> _DATA TO PROCESS_
(* ===== verification/WorkspaceSystem.v ===== *)
(** * Workspace: content, collaboration and access as one system, with a small project

    The transactions that replace a project's content, copies of projects, and
    the operations of the components as the steps of one system.  A run is a
    sequence of steps, each at its own time and under its own server. *)
From S2P Require Import Prelude Store Text Paths AccessModel AccessSystem WorkspaceModel WorkspaceStatements.
From S2P Require Import WorkspaceFiles WorkspaceProjects Collaboration.

Open Scope Z_scope.

(** ** versioning::materialization *)

Inductive RepositoryImportError : Type :=
| ImportWorkspaceChanged
| ImportProjectNotFound
| ImportMissingEntryFile
| ImportPersistence (source : sqlx_error).

(** [apply_repo_import], from its transaction on: the value is the new
    workspace version. *)
Definition apply_repo_import_transaction (s : schedule) (now : time) (c : ReplaceProjectContent) :
    Tx WorkspaceDB (result RepositoryImportError Z) (result RepositoryImportError Z * list text) :=
  let fail e := Err (ImportPersistence e) in
  replaced ← replace_project_content s fail c;
  match replaced with
  | Replaced r =>
      _ ← exec s fail (writes (clear_project (rc_project c)));
      _ ← enqueue_object_deletions s fail now (rp_old_object_keys r);
      mret (Ok (rp_workspace_version r), rp_old_object_keys r)
  | WorkspaceVersionChanged => early (Err ImportWorkspaceChanged)
  | ReplaceNotFound => early (Err ImportProjectNotFound)
  | InvalidEntryFile => early (Err ImportMissingEntryFile)
  end.
Definition apply_repo_import (s : schedule) (now : time) (c : ReplaceProjectContent) :
    WorkspaceDB → result RepositoryImportError Z * WorkspaceDB :=
  transact_then s (λ e, Err (ImportPersistence e)) (apply_repo_import_transaction s now c).

(** ** workspace::project_copy *)

(** The graph of a copy: the source's snapshot under new identifiers; [assets]
    are its assets, stored again. *)
Definition copy_graph (project owner : uuid) (source : ProjectContentSnapshot)
    (new_document_id : text → uuid) (assets : list WorkspaceAsset) (now : time) : CreateProjectGraph :=
  MkGraph project owner (cs_type source) (cs_entry_file_path source) (cs_latex_engine source)
    (cs_directories source)
    ((λ pc, MkWorkspaceDocument (new_document_id pc.1) pc.1 pc.2) <$> map_to_list (cs_documents source))
    assets now.

(** ** The system *)

Inductive WorkspaceOp : Type :=
| OAccess (op : AccessOp)
| OCreateProject (g : CreateProjectGraph)
| OCreateDocument (id project : uuid) (path content : text) (actor : Actor)
| OUpsertDocument (id project : uuid) (path content : text) (content_epoch : Z) (actor : Actor)
| OUpdateDocument (project document : uuid) (content_epoch path_revision collaboration_revision : Z)
    (content : text) (actor : Actor)
| ODeleteDocument (project document : uuid) (actor : Actor)
| OCreateFile (project : uuid) (path : text) (kind : ProjectFileKind) (content : text)
    (document asset : uuid) (object_key content_type : text) (storage : bool) (actor : Actor)
| OMoveFile (project : uuid) (from to : text) (actor : Actor)
| ODeleteFile (project : uuid) (path : text) (actor : Actor)
| OUploadAsset (id project : uuid) (path : text) (content_revision : uuid)
    (object_key content_type : text) (size_bytes : Z) (inline_data : option bytes) (actor : Actor)
| ODeleteAsset (project asset : uuid) (actor : Actor)
| OReadSettings (project : uuid)
| OChangeSetting (project : uuid) (change : ProjectSettingChange) (actor : uuid)
| OImport (c : ReplaceProjectContent)
| OPersistUpdate (c : CollaborationDocument) (user : option uuid) (kind : PersistedUpdateKind)
    (payload : bytes) (access_epoch : Z) (guest_display_name : option text)
| OBootstrap (c : CollaborationDocument)
| OReconcile (c : CollaborationDocument).

(** A run: each step under its own server, at its own time. *)
Abbreviation workspace_trace := (list (schedule * time * WorkspaceOp)).

Section system.
Context `{Yrs} (update_retention : Z).

Definition run_workspace (s : schedule) (now : time) (op : WorkspaceOp) (db : WorkspaceDB) : WorkspaceDB :=
  match op with
  | OAccess op => db <| access := run_access s now op (access db) |>
  | OCreateProject g => (create_project s g db).2
  | OCreateDocument id project path content actor =>
      (create_document s now id project path content actor db).2
  | OUpsertDocument id project path content epoch actor =>
      (upsert_document_by_path s now id project path content epoch actor db).2
  | OUpdateDocument project document epoch path_revision revision content actor =>
      (update_document s now project document epoch path_revision revision content actor db).2
  | ODeleteDocument project document actor => (delete_document s now project document actor db).2
  | OCreateFile project path kind content document asset object_key content_type storage actor =>
      (create_project_file s now project path document
         (prepare_project_file kind (is_document_text_path path) content asset object_key
            content_type storage) actor db).2
  | OMoveFile project from to actor => (move_project_file s now project from to actor db).2
  | ODeleteFile project path actor => (delete_project_file s now project path actor db).2
  | OUploadAsset id project path revision object_key content_type size inline_data actor =>
      (upload_project_asset s now id project path revision object_key content_type size inline_data
         actor db).2
  | ODeleteAsset project asset actor => (delete_project_asset s now project asset actor db).2
  | OReadSettings project => (get_or_create_project_settings s now project db).2
  | OChangeSetting project change actor => (change_project_setting s now project change actor db).2
  | OImport c => (apply_repo_import s now c db).2
  | OPersistUpdate c user kind payload epoch name =>
      (persist_update s now update_retention c user kind payload epoch name db).2
  | OBootstrap c => (prepare_document_bootstrap s now update_retention c db).2
  | OReconcile c => (reconcile_pending_document s now update_retention c db).2
  end.

Definition run_workspace_trace (trace : workspace_trace) (db : WorkspaceDB) : WorkspaceDB :=
  foldl (λ db '(s, now, op), run_workspace s now op db) db trace.
End system.

(** * Workspace: a small project

    A concrete CRDT (a document is the log of what was applied to it) and a
    project that alice has just created, with an opened stream: the tables the
    theorems are instantiated at. *)
#[export] Instance log_yrs : Yrs := {|
  ydoc := bytes; y_new := []; y_apply := λ d u, Some (d ++ u); y_encode := λ d, d;
  y_text := λ d, d; y_seed := λ t, t |}.

#[export] Instance log_yrs_laws : YrsLaws (H := log_yrs).
Proof.
  refine {| y_equiv := (=) |}.
  - intros d d' u Hd. destruct Hd. by constructor.
  - intros d d' Hd. by destruct Hd.
  - intros d. by exists d.
  - done.
Defined.

Definition blank_workspace (a : AccessDB) : WorkspaceDB :=
  MkWorkspaceDB a ∅ ∅ ∅ ∅ ∅ ∅ ∅ 1 1 ∅ ∅ ∅ ∅ ∅ ∅ ∅ ∅ ∅.

Definition retention : Z := 4000.
Definition notes : uuid := 11%N.
Definition main_document : uuid := 50%N.
Definition notes_graph : CreateProjectGraph :=
  starter_graph notes alice Typst Xetex main_document (lit "= Notes") 1.
Definition created_workspace : WorkspaceDB :=
  run_workspace retention healthy 1 (OCreateProject notes_graph) (blank_workspace sample_db).

Definition main_stream : CollaborationDocument := MkStream notes main_document 0 0.
Definition opened_workspace : WorkspaceDB :=
  run_workspace retention healthy 2 (OBootstrap main_stream) created_workspace.

Definition edit (kind : PersistedUpdateKind) (payload : text) : WorkspaceOp :=
  OPersistUpdate main_stream (Some alice) kind payload 0 None.
Definition edited_workspace : WorkspaceDB :=
  run_workspace retention healthy 3 (edit Update (lit " draft")) opened_workspace.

> _WHAT THE EXERCISE ASKS_
Once the line with "(op : AccessOp)" is found in the records above, print exactly that line and every line after it through the line with "to : text) (actor : Actor)".

> _WRITTEN RESPONSE_
| OAccess (op : AccessOp)
| OCreateProject (g : CreateProjectGraph)
| OCreateDocument (id project : uuid) (path content : text) (actor : Actor)
| OUpsertDocument (id project : uuid) (path content : text) (content_epoch : Z) (actor : Actor)
| OUpdateDocument (project document : uuid) (content_epoch path_revision collaboration_revision : Z)
    (content : text) (actor : Actor)
| ODeleteDocument (project document : uuid) (actor : Actor)
| OCreateFile (project : uuid) (path : text) (kind : ProjectFileKind) (content : text)
    (document asset : uuid) (object_key content_type : text) (storage : bool) (actor : Actor)
| OMoveFile (project : uuid) (from to : text) (actor : Actor)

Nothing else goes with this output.